Differential diagnosis
  • Complex:
    • Malformed tooth developing in area of prior trauma
      • Could be histologically identical to complex odontoma
    • Osteoma
      • Benign neoplasm composed of mature lamellar bone (compact, trabecular or both)
      • Can also affect craniofacial bones
      • Should not have odontogenic epithelium
    • Ameloblastic fibro-odontoma (AFO)
      • Has biphasic (mesenchymal and odontogenic epithelium) "soft tissue" component that is identical to ameloblastic fibroma
      • Also contains a calcifying component composed of enamel and dentin structures
      • Most recent WHO Classification of Head and Neck Tumours regards most cases of AFO as developing odontomas rather than a distinct tumor (IARC: WHO Classification of Head and Neck Tumours, 4th Edition, 2017)

  • Compound:
    • Supernumerary teeth
      • Complete well formed teeth
      • Usually in males
      • Can rarely be associated with syndromes such as cleidocranial dysostosis

  • General:
    • Calcifying cystic odontogenic tumor (CCOT)
      • Benign cystic tumor of odontogenic origin, current terminology favors use of calcifying odontogenic cyst rather than CCOT (IARC: WHO Classification of Head and Neck Tumours, 4th Edition, 2017)
      • Can have ameloblastic epithelium: columnar or cuboidal basal cells with lumen lined by tissue resembling stellate reticulum
      • Will have ghost cells or anucleate epithelial cells
      • Can also have dentinoid material admixed with odontogenic epithelial rests
      • Separate discrete focus of odontoma may be present in approximately 20% of cases
Additional references
Board review style question #1
    A 15 year old boy is found to have multiple odontomas of the left mandibular body. Upon reviewing his history with the family, he is noted to have had other bone tumors in the past along with multiple epidermal inclusion cysts and GI polyps. What syndrome is he likely to have?

  1. Cowden syndrome
  2. Gardner syndrome
  3. Gorlin syndrome
  4. Peutz Jeghers syndrome
Board review style answer #1
B. Gardner syndrome, a variant of familial adenomatous polyposis (FAP), is an autosomal dominant disease characterized by GI polyps, multiple osteomas, skin and soft tissue tumors such as epidermal inclusion cysts and desmoid tumors.

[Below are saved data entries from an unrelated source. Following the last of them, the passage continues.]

(** X9.  Qt's comparison of header names being an equivalence: with a
    payload, [run] leaves the task's request with the content type of a
    URL-encoded form, under every spelling of the header's name that Qt
    takes for the same name and whatever content type the request had,
    and with its URL and its headers of other names as they were;
    without a payload the request is left as it was. *)
Theorem blocking_post_sets_content_type :
  forall (t : state) (other : string),
    (forall a, same_header_name a a = true) ->
    (forall a b, same_header_name a b = same_header_name b a) ->
    (forall a b c,
        same_header_name a b = true -> same_header_name b c = true ->
        same_header_name a c = true) ->
    exists (result : bool) (t' : state),
      blocking_run t = inr (result, t')
      /\ request_payload t' = request_payload t
      /\ match request_payload t with
         | None => request t' = request t
         | Some _ =>
             url (request t') = url (request t)
             /\ if same_header_name other ContentTypeHeader
                then rawHeader same_header_name other (request t')
                     = Some "application/x-www-form-urlencoded"
                else rawHeader same_header_name other (request t')
                     = rawHeader same_header_name other (request t)
         end.
Proof.
  intros t other Hrefl Hsym Htrans.
  unfold run, _perform_post_request, _perform_get_request.
  destruct (request_payload t) as [payload|] eqn:Hp; cbn; rewrite ?Hp; cbn.
  - eexists; eexists. split; [reflexivity|]. cbn.
    split; [first [exact Hp | reflexivity | congruence]|].
    split; [reflexivity|].
    destruct (same_header_name other ContentTypeHeader) eqn:Hsame.
    + now apply rawHeader_setHeader_same.
    + now apply rawHeader_setHeader_other.
  - eexists; eexists. split; [reflexivity|]. cbn.
    split; [first [exact Hp | reflexivity | congruence]|].
    reflexivity.
Qed.

End Blocking.

(** ** The client's constructor, once more *)

Lemma append_empty_r (s : string) : s +:+ "" = s.
Proof.
  induction s as [|a s IH]; [reflexivity|].
  rewrite append_String. now rewrite IH.
Qed.

Lemma rstrip_fixed_iff (c : ascii) (s : string) :
  rstrip c s = s <-> last_char s <> Some c.
Proof.
  split.
  - intros <-. apply rstrip_last.
  - intros Hlast. apply (rstrip_unique c s s 0); [|exact Hlast].
    cbn. now rewrite append_empty_r.
Qed.

Lemma rstrip_idempotent (c : ascii) (s : string) :
  rstrip c (rstrip c s) = rstrip c s.
Proof. apply rstrip_fixed_iff, rstrip_last. Qed.

Lemma str_or_idempotent (x : option string) :
  str_or (Some (str_or x "")) "" = str_or x "".
Proof.
  destruct x as [s|]; cbn; [|reflexivity].
  destruct (String.eqb_spec s "") as [->|Hne]; cbn; [reflexivity|].
  destruct (String.eqb_spec s ""); [contradiction|reflexivity].
Qed.

(** X10.  A client made from the settings of a connection keeps the base
    URL as it is exactly when the URL does not end with ['/'].  Making a
    client from the base URL and the authentication configuration that a
    client holds gives that client again. *)
Theorem client_settings_are_normal_forms :
  forall connection_settings : Base.ConnectionSettings.t,
    let c := Base.Requests.from_connection_settings connection_settings in
    (Base.BaseGeonodeClient.base_url c
     = Base.ConnectionSettings.base_url connection_settings
     <-> last_char (Base.ConnectionSettings.base_url connection_settings)
         <> Some "/"%char)
    /\ Base.Requests.from_connection_settings
         {| Base.ConnectionSettings.id :=
              Base.ConnectionSettings.id connection_settings;
            Base.ConnectionSettings.name :=
              Base.ConnectionSettings.name connection_settings;
            Base.ConnectionSettings.base_url :=
              Base.BaseGeonodeClient.base_url c;
            Base.ConnectionSettings.auth_config :=
              Some (Base.BaseGeonodeClient.auth_config c) |}
       = c.
Proof.
  intros cs c. subst c.
  unfold Base.Requests.from_connection_settings,
    Base.BaseGeonodeClient.__init__; cbn.
  split; [apply rstrip_fixed_iff|].
  f_equal; [exact (str_or_idempotent _)|exact (rstrip_idempotent _ _)].
Qed.

(** ** The requests of the client *)

Lemma list_index_head {A : Type} (x : A) (l : list A) :
  list_index (x :: l) 0 = inr x.
Proof.
  unfold list_index. cbn [length].
  replace (0 <? 0) with false by reflexivity. cbn [Z.to_nat nth_error].
  destruct (Z.ltb_spec 0 0); [lia|].
  destruct (Z.leb_spec (Z.of_nat (S (length l))) 0); [lia|]. reflexivity.
Qed.

Lemma filter_first_match {A : Type} (p : A -> bool) (pre post : list A) (x : A) :
  Forall (fun y => p y = false) pre ->
  p x = true ->
  List.filter p (pre ++ x :: post) = x :: List.filter p post.
Proof.
  intros Hpre Hx. induction Hpre as [|y pre Hy _ IH]; cbn.
  - now rewrite Hx.
  - now rewrite Hy.
Qed.

Lemma filter_no_match {A : Type} (p : A -> bool) (l : list A) :
  Forall (fun y => p y = false) l -> List.filter p l = [].
Proof.
  intros Hl. induction Hl as [|y l Hy _ IH]; cbn; [reflexivity|].
  now rewrite Hy.
Qed.

Section ClientRequests.

Import Base Base.Requests.

Variable Parameters_ : Type.
Variable default_search_parameters : Parameters_.
Variable get_layers_url_endpoint : Parameters_ -> fallible string.
Variable get_layers_request_payload : Parameters_ -> fallible (option string).
Variable get_layer_detail_url_endpoint : Z -> fallible string.
Variable get_layer_styles_url_endpoint : Z -> fallible string.
Variable get_maps_url_endpoint : Parameters_ -> fallible string.
Variable get_maps_request_payload : Parameters_ -> fallible (option string).

Abbreviation app := (application Parameters_).

(** What [submit] leaves. *)
Lemma submit_leaves (new_task : nat) (req : QNetworkRequest)
    (payload : option string) (handler : slot Parameters_) (w : app) :
  let w' := @submit Parameters_ new_task req payload handler w in
  network_fetcher_task _ w' = Some new_task
  /\ (exists t,
        tasks _ w' !! new_task = Some t
        /\ MyNetworkFetcherTask.self t = new_task
        /\ MyNetworkFetcherTask.request t = req
        /\ MyNetworkFetcherTask.request_payload t = payload
        /\ MyNetworkFetcherTask.authcfg t = Some (auth_config _ w)
        /\ MyNetworkFetcherTask.redirect_policy t = NoLessSafeRedirectPolicy
        /\ MyNetworkFetcherTask.parsed_reply t = None
        /\ MyNetworkFetcherTask.reply_content t = None)
  /\ redirectPolicy (manager _ w') = NoLessSafeRedirectPolicy
  /\ is_connected new_task (manager _ w') = true
  /\ requests_created (manager _ w') = requests_created (manager _ w)
  /\ task_manager _ w' = (task_manager _ w ++ [new_task])%list
  /\ request_finished_slots _ w'
     = (request_finished_slots _ w ++ [(new_task, handler)])%list
  /\ auth_config _ w' = auth_config _ w
  /\ base_url _ w' = base_url _ w
  /\ forall other, other <> new_task ->
                   tasks _ w' !! other = tasks _ w !! other.
Proof.
  intros w'. subst w'. unfold submit, MyNetworkFetcherTask.__init__. cbn.
  split; [reflexivity|]. split.
  { eexists. split; [apply lookup_insert_eq|]. repeat split. }
  split; [reflexivity|]. split.
  { unfold is_connected; cbn. rewrite existsb_app. cbn.
    now rewrite Nat.eqb_refl, orb_true_r. }
  repeat split. intros other Hne. now apply lookup_insert_ne.
Qed.

(** X11.  Each of the five [get_] methods, when it returns, has
    constructed one task under the new identity, with the client's
    [auth_config] as its authentication configuration and the default
    redirect policy, which is then the policy of the shared manager; the
    client refers to that task, one slot is connected to its
    [request_finished], the task is the last one handed to the task
    manager, and the other task objects are as before. *)
Theorem every_request_submits_one_task :
  forall (new_task : nat) (w w' : app)
         (search_params : option Parameters_) (map_params : Parameters_)
         (id_ layer_id : Z) (layer : GeonodeResource.t)
         (style_name : option string),
    @get_layers Parameters_ default_search_parameters get_layers_url_endpoint
      get_layers_request_payload new_task search_params w = inr w'
    \/ @get_layer_detail Parameters_ get_layer_detail_url_endpoint
         new_task id_ w = inr w'
    \/ @get_layer_styles Parameters_ get_layer_styles_url_endpoint
         new_task layer_id w = inr w'
    \/ @get_layer_style Parameters_ new_task layer style_name w = inr w'
    \/ @get_maps Parameters_ get_maps_url_endpoint get_maps_request_payload
         new_task map_params w = inr w' ->
    network_fetcher_task _ w' = Some new_task
    /\ (exists t,
          tasks _ w' !! new_task = Some t
          /\ MyNetworkFetcherTask.self t = new_task
          /\ MyNetworkFetcherTask.authcfg t = Some (auth_config _ w)
          /\ MyNetworkFetcherTask.redirect_policy t = NoLessSafeRedirectPolicy
          /\ MyNetworkFetcherTask.parsed_reply t = None
          /\ MyNetworkFetcherTask.reply_content t = None)
    /\ redirectPolicy (manager _ w') = NoLessSafeRedirectPolicy
    /\ is_connected new_task (manager _ w') = true
    /\ task_manager _ w' = (task_manager _ w ++ [new_task])%list
    /\ (exists handler,
          request_finished_slots _ w'
          = (request_finished_slots _ w ++ [(new_task, handler)])%list)
    /\ auth_config _ w' = auth_config _ w
    /\ base_url _ w' = base_url _ w
    /\ forall other, other <> new_task ->
                     tasks _ w' !! other = tasks _ w !! other.
Proof.
  intros new_task w w' search_params map_params id_ layer_id layer style_name H.
  assert (Hsub : exists req payload handler,
             w' = @submit Parameters_ new_task req payload handler w).
  { destruct H as [H|[H|[H|[H|H]]]].
    - unfold get_layers, and_then in H.
      destruct (get_layers_url_endpoint _); [discriminate|].
      destruct (get_layers_request_payload _); [discriminate|].
      injection H as <-. eauto.
    - unfold get_layer_detail, and_then in H.
      destruct (get_layer_detail_url_endpoint _); [discriminate|].
      injection H as <-. eauto.
    - unfold get_layer_styles, and_then in H.
      destruct (get_layer_styles_url_endpoint _); [discriminate|].
      injection H as <-. eauto.
    - unfold get_layer_style, and_then in H.
      destruct style_name as [wanted|].
      + destruct (list_index _ 0); [discriminate|].
        injection H as <-. eauto.
      + injection H as <-. eauto.
    - unfold get_maps, and_then in H.
      destruct (get_maps_url_endpoint _); [discriminate|].
      destruct (get_maps_request_payload _); [discriminate|].
      injection H as <-. eauto. }
  destruct Hsub as (req & payload & handler & ->).
  destruct (submit_leaves new_task req payload handler w)
    as (H1 & (t & Ht & Hs & _ & _ & Ha & Hp & Hn & Hc) & H3 & H4 & _ & H5
        & H6 & H7 & H8 & H9).
  split; [exact H1|]. split; [exists t; repeat split; assumption|].
  split; [exact H3|]. split; [exact H4|]. split; [exact H5|].
  split; [exists handler; exact H6|]. repeat split; assumption.
Qed.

Gorlin syndrome, also known as nevoid basal cell carcinoma syndrome, is associated with basal cell carcinomas, odontogenic keratocysts and fibromas (ovarian and heart). It is caused by PTCH1 mutations.

Peutz-Jeghers syndrome is characterized by the development of noncancerous growths called hamartomatous polyps in the GI and an increased risk of developing certain types of cancer. It is autosomal dominant and caused by STK11 mutations.

Cowden syndrome is an autosomal dominant multiple hamartoma syndrome with PTEN mutations. There is an increased risk of certain forms of cancer, including breast, thyroid, endometrial and kidney cancers.